Wie groß die Aufmerksamkeit für ihr entschiedenes Auftreten sein würde, sah Pelicot, die längst als feministische Ikone gefeiert wird, nicht kommen. Sie sei mittlerweile auf der ganzen Welt bekannt. Beim Namen Pelicot denke man vor allem an sie, sagte die Seniorin vor Gericht. Sie wolle, dass ihre Kinder den Namen ohne Schande tragen könnten. Nach dem Urteil betonte sie, nicht zu bereuen, den Prozess offen geführt zu haben.
Noch vor dem Urteilsspruch hielten die Anwälte von Madame Pelicot in ihrem zutiefst politischen Plädoyer fest, dass Prozess und Urteil Teil des Testaments seien, das man an die kommenden Generationen übergebe. Und tatsächlich ist das Verfahren bereits jetzt historisch und könnte Frankreich mit Nachhall erschüttert haben. Wegen der politischen Krise im Land herrscht zwar aktuell weitestgehend Stillstand im Parlament, doch Änderungen im Strafrecht sind angeregt, um festzuschreiben, dass in sexuelle Handlungen explizit eingewilligt werden muss – auch wegen des Verfahrens in Avignon.
Einzelne Politikerinnen und Politiker wohnten dem Prozess auch selbst bei. Doch noch ist unklar, wie Frankreich künftig gegen das Problem der sogenannten «chemischen Unterwerfung», also der böswilligen Betäubung mit Medikamenten oder Drogen, vorgehen will. Dominique Pelicot besorgte sich nicht etwa über das Darknet Drogen, um seine Frau zu betäuben. Alle paar Monate kaufte er die Schlafmittel auf Rezept.

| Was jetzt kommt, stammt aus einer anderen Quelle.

Lemma split_go_occurs v t s :
  forall cur, In t (Str.split_go v cur s) -> occurs t (cur ++ s).
Proof.
  induction s as [| c s IH]; intros cur; simpl.
  - destruct cur as [| d cur']; [contradiction |].
    intros [<- | []]. exists "", "". rewrite append_empty_r. reflexivity.
  - destruct (Char.isspace v c).
    + destruct cur as [| d cur'].
      * intros H. apply IH in H. simpl in H.
        apply (occurs_in_suffix t (String c "") s) in H. exact H.
      * intros [<- | H].
        -- exists "", (String c s). reflexivity.
        -- apply IH in H. simpl in H.
           apply (occurs_in_suffix t (String d cur' ++ String c "") s) in H.
           rewrite append_assoc in H. exact H.
    + intros H. apply IH in H. rewrite append_assoc in H. exact H.
Qed.

Lemma lstrip_suffix v s : exists a, s = a ++ Str.lstrip v s.
Proof.
  induction s as [| c s [a IH]]; simpl.
  - exists "". reflexivity.
  - destruct (Char.isspace v c).
    + exists (String c a). simpl. rewrite <- IH. reflexivity.
    + exists "". reflexivity.
Qed.

Lemma rstrip_prefix v s : exists b, s = Str.rstrip v s ++ b.
Proof.
  induction s as [| c s [b IH]]; simpl.
  - exists "". reflexivity.
  - destruct (Str.rstrip v s) as [| d r].
    + destruct (Char.isspace v c).
      * exists (String c s). reflexivity.
      * exists s. reflexivity.
    + exists b. simpl in *. rewrite <- IH. reflexivity.
Qed.
(** Three refusals: no "categories"; a metadata block without
    "total_questions"; a counter that is a string. *)
Lemma add_question_succeeds_iff_refusals :
  fst (fst (add_question_data {| categories := None; metadata := None |}
              Sample.no_file "general" "Is there a manual?" "See the help page."))
  = false
  /\ fst (fst (add_question_data
                 {| categories := categories _get_default_faq_data;
                    metadata := Some {| version := "1.0";
                                        last_updated := "2024-01-01";
                                        total_questions := None |} |}
                 Sample.no_file "general" "Is there a manual?"
                 "See the help page."))
     = false
  /\ fst (fst (add_question_data
                 {| categories := categories _get_default_faq_data;
                    metadata := Some {| version := "1.0";
                                        last_updated := "2024-01-01";
                                        total_questions := Some (JString "9") |} |}
                 Sample.no_file "general" "Is there a manual?"
                 "See the help page."))
     = false.
Proof.
  split; [|split].
  - destruct (add_question_succeeds_iff
                {| categories := None; metadata := None |}
                Sample.no_file "general" "Is there a manual?"
                "See the help page.") as [[Hto _] _].
    destruct (fst (fst (add_question_data _ _ _ _ _))); [|reflexivity].
    destruct (Hto eq_refl) as (cs & m & v & v' & Hc & _). discriminate.
  - destruct (add_question_succeeds_iff
                {| categories := categories _get_default_faq_data;
                   metadata := Some {| version := "1.0";
                                       last_updated := "2024-01-01";
                                       total_questions := None |} |}
                Sample.no_file "general" "Is there a manual?"
                "See the help page.") as [[Hto _] _].
    destruct (fst (fst (add_question_data _ _ _ _ _))); [|reflexivity].
    destruct (Hto eq_refl) as (cs & m & v & v' & _ & Hm & Hv & _).
    cbn [metadata] in Hm. injection Hm as <-. discriminate.
  - destruct (add_question_succeeds_iff
                {| categories := categories _get_default_faq_data;
                   metadata := Some {| version := "1.0";
                                       last_updated := "2024-01-01";
                                       total_questions := Some (JString "9") |} |}
                Sample.no_file "general" "Is there a manual?"
                "See the help page.") as [[Hto _] _].
    destruct (fst (fst (add_question_data _ _ _ _ _))); [|reflexivity].
    destruct (Hto eq_refl) as (cs & m & v & v' & _ & Hm & Hv & Hi & _).
    cbn [metadata] in Hm. injection Hm as <-.
    cbn [total_questions] in Hv. injection Hv as <-. discriminate.
Defined.

Lemma add_question_failure_keeps_append_sample :
  exists d',
    add_question_data
      {| categories := categories _get_default_faq_data; metadata := None |}
      Sample.no_file "usage" "Is there a manual?" "See the help page."
    = (false, d', Sample.no_file)
    /\ length (get_all_questions d') = 10.
Proof.
  destruct (add_question_failure_keeps_append
              {| categories := categories _get_default_faq_data;
                 metadata := None |}
              Sample.no_file "usage" "Is there a manual?"
              "See the help page." _ _ _ eq_refl eq_refl eq_refl eq_refl)
    as (d' & Hrun & l1 & l2 & H1 & H2).
  exists d'. split; [exact Hrun|].
  apply (f_equal (@length QA)) in H1. rewrite H2.
  rewrite !length_app in *. simpl in *. lia.
Defined.

(** ** Persistence *)




(** ** Exact lookup: [get_question_answer] *)

Lemma find_answer_app (ql : string) (l1 l2 : list QA) :
  find_answer ql (l1 ++ l2)
  = match find_answer ql l1 with
    | Some a => Some a
    | None => find_answer ql l2
    end.
Proof.
  induction l1 as [|qa l1 IH]; simpl; [reflexivity|].
  destruct (String.eqb (Str.lower (question qa)) ql); [reflexivity | exact IH].
Qed.

Lemma get_question_answer_flat (d : FaqData) (q : string) :
  get_question_answer d q
  = find_answer (Str.lower q) (get_all_questions d).
Proof.
  unfold get_question_answer, get_all_questions.
  induction (get_categories_dict d) as [|[k c] cs IH]; simpl; [reflexivity|].
  rewrite find_answer_app, IH. reflexivity.
Qed.

Lemma find_answer_first (ql : string) (l : list QA) :
  match find_answer ql l with
  | None => forall qa, In qa l -> Str.lower (question qa) <> ql
  | Some a =>
      exists i qa,
        nth_error l i = Some qa /\ answer qa = a
        /\ Str.lower (question qa) = ql
        /\ forall j qa', j < i -> nth_error l j = Some qa' ->
             Str.lower (question qa') <> ql
  end.
Proof.
  induction l as [|qa l IH]; simpl; [intros qa []|].
  destruct (String.eqb (Str.lower (question qa)) ql) eqn:E.
  - apply String.eqb_eq in E. exists 0, qa. repeat split; auto.
    intros j qa' Hj. lia.
  - apply String.eqb_neq in E.
    destruct (find_answer ql l) as [a|].
    + destruct IH as (i & qa0 & Hn & Ha & Hq & Hfirst).
      exists (S i), qa0. repeat split; auto.
      intros [|j] qa' Hj Hn'; simpl in Hn'.
      * injection Hn' as <-. exact E.
      * apply (Hfirst j); [lia | exact Hn'].
    + intros qa' [<-|Hin]; [exact E | apply IH, Hin].
Qed.

(** X6. [get_question_answer] compares lowercase questions: it returns the
    answer of the first entry, in corpus order, whose question equals the
    query up to case, and [None] exactly when there is no such entry. *)
Theorem get_question_answer_first_match (d : FaqData) (q : string) :
  match get_question_answer d q with
  | None =>
      forall qa, In qa (get_all_questions d) ->
        Str.lower (question qa) <> Str.lower q
  | Some a =>
      exists i qa,
        nth_error (get_all_questions d) i = Some qa /\ answer qa = a
        /\ Str.lower (question qa) = Str.lower q
        /\ forall j qa', j < i -> nth_error (get_all_questions d) j = Some qa' ->
             Str.lower (question qa') <> Str.lower q
  end.
Proof.
  rewrite get_question_answer_flat. apply find_answer_first.
Qed.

Nebenklageanwalt Antoine Camus mahnte, seit Jahren sei das Problem bekannt, vor allem durch K.-o.-Tropfen in der Clubszene. Doch 99 Prozent der Opfer fehlten schlicht die Beweise. Seine Mandantin Pelicot sei die Ausnahme. «Ohne diese Videos ist es wahrscheinlich, dass diese Misshandlung Gisèles angedauert hätte, bis dies sie umgebracht hätte.»
«Ich habe heute Vertrauen in unsere Fähigkeit, gemeinsam eine Zukunft in die Hand zu nehmen, in der jeder, Frau und Mann, in Harmonie, mit Respekt und in gegenseitigem Verständnis leben kann», sagte Gisèle sichtbar ergriffen nach den Schuldsprüchen. Das Verfahren um den massenhaften Missbrauch von Gisèle Pelicot findet mit dem Urteil nun ein Ende. Doch die gesellschaftliche Aufarbeitung des Falls hat gerade erst begonnen.